Graduate School of System Informatics, Kobe University
Hisashi Tamaki
(Cell Scale WG)
Diabetic patients have been increasing dramatically all over the world today, especially among Asians. Most Asian diabetic patients suffer from Type 2 diabetes caused by inadequate insulin secretion. Healthy people produce insulin granules in the Golgi body of pancreatic cells. Then the granules are transported to the cell membrane for secretion. Type 2 Diabetic patients have insulin granules in the cell though their secretion is inhibited by some factor. For revealing the factor and dealing with it properly, it is necessary to elucidate the insulin secretion mechanism in pancreatic cells.
Since many studies have been carried out on the insulin secretion mechanism of the cell membrane, considerable progress has been made. However, it is also a fact that the intracellular mechanism of granule kinetics has still hardly been clarified. Insulin granule kinetics after glucose stimulation has recently become observable. Based on the result of this partial observation and biological evidence, we have prepared a simulation model for insulin granule kinetics in pancreatic cells. With this simulation model, we are trying an approach to acquire new insight into insulin granule kinetics by reproducing typical phenomena found in insulin granule secretion.
In insulin granule kinetics or the transportation process of insulin granules produced in pancreatic cells to the cell membrane for secretion, the granules are believed to move along the cell skeleton. For constructing the simulation model, we divided the model into four stages based on the skeleton of a pancreatic cell and the principle of granule kinetics, i.e., granule producing site, interior layer, exterior layer and granule secretory part (Fig. 1).
Regarding the phenomena we aim to reproduce, we considered that the insulin granule secretion process consists of three major phases, (1) Phase I: Steep increase in secretion occurring in connection with glucose stimulation, (2) Phase II: Moderate increase in secretion after glucose stimulation, and (3) Phase III: Small amount of continuous secretion called basal secretion. Then, we focused on the typical secretion patterns found in healthy subjects and diabetic patients, and after drug administration, respectively. (a) Healthy subjects: Phase I, II and III are observed successively. (b) Diabetic patients: Phase I does not appear. (c) At drug administration: Both Phase I and II appear strongly. We aim to reproduce the secretion processes with those typical patterns.

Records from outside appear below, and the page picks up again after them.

Lemma MLSAG_Ver_defined message pk sig d :
  Forall (Forall bytes32) pk → mg_bytes sig → defined (λ _, True) (MLSAG_Ver message pk sig d).
Proof.
  intros Hp (B1 & B2 & B3). unfold MLSAG_Ver. destruct pk as [|pk0 pk]; [done|].
  destruct (negb (2 <=? _)%nat); [done|]. cbn [lookup list_lookup run mbind outcome_bind].
  repeat (match goal with |- defined _ (if ?b then _ else _) => destruct b eqn:?; [done|] end).
  assert (Forall (Forall scalar) (mg_ss sig)) as Hs.
  { match goal with H : negb (forallb (forallb _) _) = false |- _ => apply negb_false_iff in H; rename H into E end.
    apply (forallb_Forall _ (Forall scalar)) in E; [done|]. intros ss Hss.
    apply forallb_Forall. intros x Hx. rewrite Z.eqb_eq. apply sc_check_scalar.
    rewrite Forall_forall in B1. specialize (B1 ss ltac:(by apply list_elem_of_In)).
    rewrite Forall_forall in B1. by apply B1, list_elem_of_In. }
  assert (scalar (mg_cc sig)) as Hcc.
  { match goal with H : negb (sc_check _ =? 0) = false |- _ => apply negb_false_iff, Z.eqb_eq in H end.
    by apply sc_check_scalar. }
  eapply defined_bind; [by apply precomps_defined|]. intros Ips [HI _].
  eapply defined_bind; [by apply mlsag_columns_defined|]. intros [c|] Hc; [|done].
  eapply defined_bind; [eapply (defined_run (λ _, True)); [apply (sc_sub_scalar c _ (Hc c eq_refl) Hcc)|done]|]. done.
Qed.

End mlsag_spec.

(** C9. [MLSAG_Ver] decides whether the ring of challenges closes.  On a matrix
    of points of at least two columns and one row and any signature made of
    32-byte keys, it returns true exactly when the signature has the shape of
    the matrix, all its responses and its challenge are below [L], its
    images are points, no double spendable key is hashed to the neutral
    element, and the chain of hashes from the challenge through the columns
    comes back to it.  It throws only for an image that is not a point. *)
Theorem mlsag_verify_spec (message : key) (rows : nat) (Pss : list (list point)) (sig : mgSig)
    (dsRows : nat) :
  (2 ≤ length Pss)%nat → (1 ≤ rows)%nat → matrix rows Pss → mg_bytes sig →
  (mg_shape rows (length Pss) dsRows sig ∧ Exists invalid_key (mg_II sig) ∧
    MLSAG_Ver message (encode_matrix Pss) sig dsRows = Throw) ∨
  (∃ b, MLSAG_Ver message (encode_matrix Pss) sig dsRows = Ret b ∧
    (b = true ↔ mg_shape rows (length Pss) dsRows sig ∧ valid_mg message Pss sig dsRows)).
Proof. exact (MLSAG_Ver_ok message rows Pss sig dsRows). Qed.

(** C7. Ring signatures are complete.  A signer who knows the logarithms [xx] of
    one column of a matrix of points makes, with [MLSAG_Gen], a signature of
    the matrix's shape; its images are the multiples [x Hp(x G)] of
    the double spendable rows, and [MLSAG_Ver] accepts it, unless one of the
    double spendable keys is hashed to the neutral element. *)
Theorem mlsag_complete_spec (ND : Build) (message : key) (A B : list (list point)) (xx : keyV) (d : nat)
    (s : random_state) :
  ring_is A (le_combine <$> xx) B d → Forall scalar xx → random_ready s →
  let Pss := A ++ (mulG <$> (le_combine <$> xx)) :: B in
  ∃ sig s', MLSAG_Gen message (encode_matrix Pss) xx None false (length A) d s = Ret ((sig, None), s') ∧
    random_ready s' ∧ mg_II sig = ed_encode <$> images (take d (le_combine <$> xx)) ∧
    mg_shape (length xx) (length Pss) d sig ∧
    MLSAG_Ver message (encode_matrix Pss) sig d = Ret (bool_decide (¬ Exists (infinite d) Pss)).
Proof.
  intros HR Hx Hs Pss. rewrite <- (length_fmap le_combine xx).
  exact (MLSAG_Gen_verifies message A B xx d s HR Hx (rng_ready s Hs)).
Qed.

Definition decoy : list point := [mulG 5; mulG 6].

Lemma decoy_on_curve : Forall on_curve decoy.
Proof. constructor; [apply mulG_on_curve|]. constructor; [apply mulG_on_curve|constructor]. Qed.

Lemma decoy_ring : ring_is [decoy] (le_combine <$> [to_scalar 3; to_scalar 4]) [decoy] 1.
Proof.
  split; [|cbn; lia|cbn; lia|cbn; lia].
  constructor; [by split; [|apply decoy_on_curve]|]. constructor.
  - split; [done|]. constructor; [apply mulG_on_curve|]. constructor; [apply mulG_on_curve|constructor].
  - constructor; [by split; [|apply decoy_on_curve]|constructor].
Qed.

Definition small_sig : mgSig :=
  {| mg_ss := [[to_scalar 1; to_scalar 2]; [to_scalar 3; to_scalar 4]]; mg_cc := to_scalar 9;
     mg_II := [rct_G] |}.

Lemma small_sig_bytes : mg_bytes small_sig.
Proof.
  split; [|split; [apply scalar_bytes32_id|]].
  - constructor; [|constructor; [|constructor]];
      (constructor; [apply scalar_bytes32_id|constructor; [apply scalar_bytes32_id|constructor]]).
  - constructor; [rewrite rct_G_ok; apply bytes32_encode|constructor].
Qed.

#[local] Existing Instance debug_build.

Lemma mlsag_verify_spec_witness :
  (mg_shape 2 2 1 small_sig ∧ Exists invalid_key (mg_II small_sig) ∧
    MLSAG_Ver rct_G (encode_matrix [decoy; decoy]) small_sig 1 = Throw) ∨
  (∃ b, MLSAG_Ver rct_G (encode_matrix [decoy; decoy]) small_sig 1 = Ret b ∧
    (b = true ↔ mg_shape 2 2 1 small_sig ∧ valid_mg rct_G [decoy; decoy] small_sig 1)).
Proof.
  refine (mlsag_verify_spec rct_G 2 [decoy; decoy] small_sig 1 _ _ _ small_sig_bytes); [cbn; lia|lia|].
  constructor; [split; [reflexivity|exact decoy_on_curve]|].
  constructor; [split; [reflexivity|exact decoy_on_curve]|constructor].
Defined.

Lemma mlsag_complete_spec_witness :
  ∃ sig s', MLSAG_Gen rct_G (encode_matrix ([decoy] ++ (mulG <$> (le_combine <$> [to_scalar 3; to_scalar 4])) :: [decoy]))
      [to_scalar 3; to_scalar 4] None false 1 1 ready_state = Ret ((sig, None), s') ∧
    length (mg_II sig) = 1%nat.
Proof.
  destruct (mlsag_complete_spec false rct_G [decoy] [decoy] [to_scalar 3; to_scalar 4] 1 ready_state)
    as (sig & s' & E & _ & _ & HS & _).
  - exact decoy_ring.
  - constructor; [apply to_scalar_scalar|]. constructor; [apply to_scalar_scalar|constructor].
  - exact ready_state_ok.
  - exists sig, s'. split; [exact E|]. exact (ms_II _ _ _ _ HS).
Defined.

As an example simulation, Fig. 2 shows the results for two cases simulating a healthy subject and a diabetic patient, respectively. Although the difference in parameter setup between Case 1 and Case 2 is only the number of secreted granules at the granule secretion site under glucose stimulation, it was confirmed that biphasic insulin secretion and insulin secretion lacking Phase I, both of which are found in real observation, were able to be reproduced in Case 1 and Case 2, respectively.
Currently we are searching for a parameter setup for reproducing insulin granule secretion after drug administration. Additionally, we think it is also vital to conduct a more detailed study on the impact of the individual parameter setup on kinetics and secretion by improving simulation results which can reproduce typical secretion patterns. Further, we would like to perform studies for setting parameters based on available data of granule kinetics in pancreatic beta cells (which would be considerably limited and fragmentary), creating a satisfactory simulation scenario and refining the simulation through coordination with metabolic system simulation.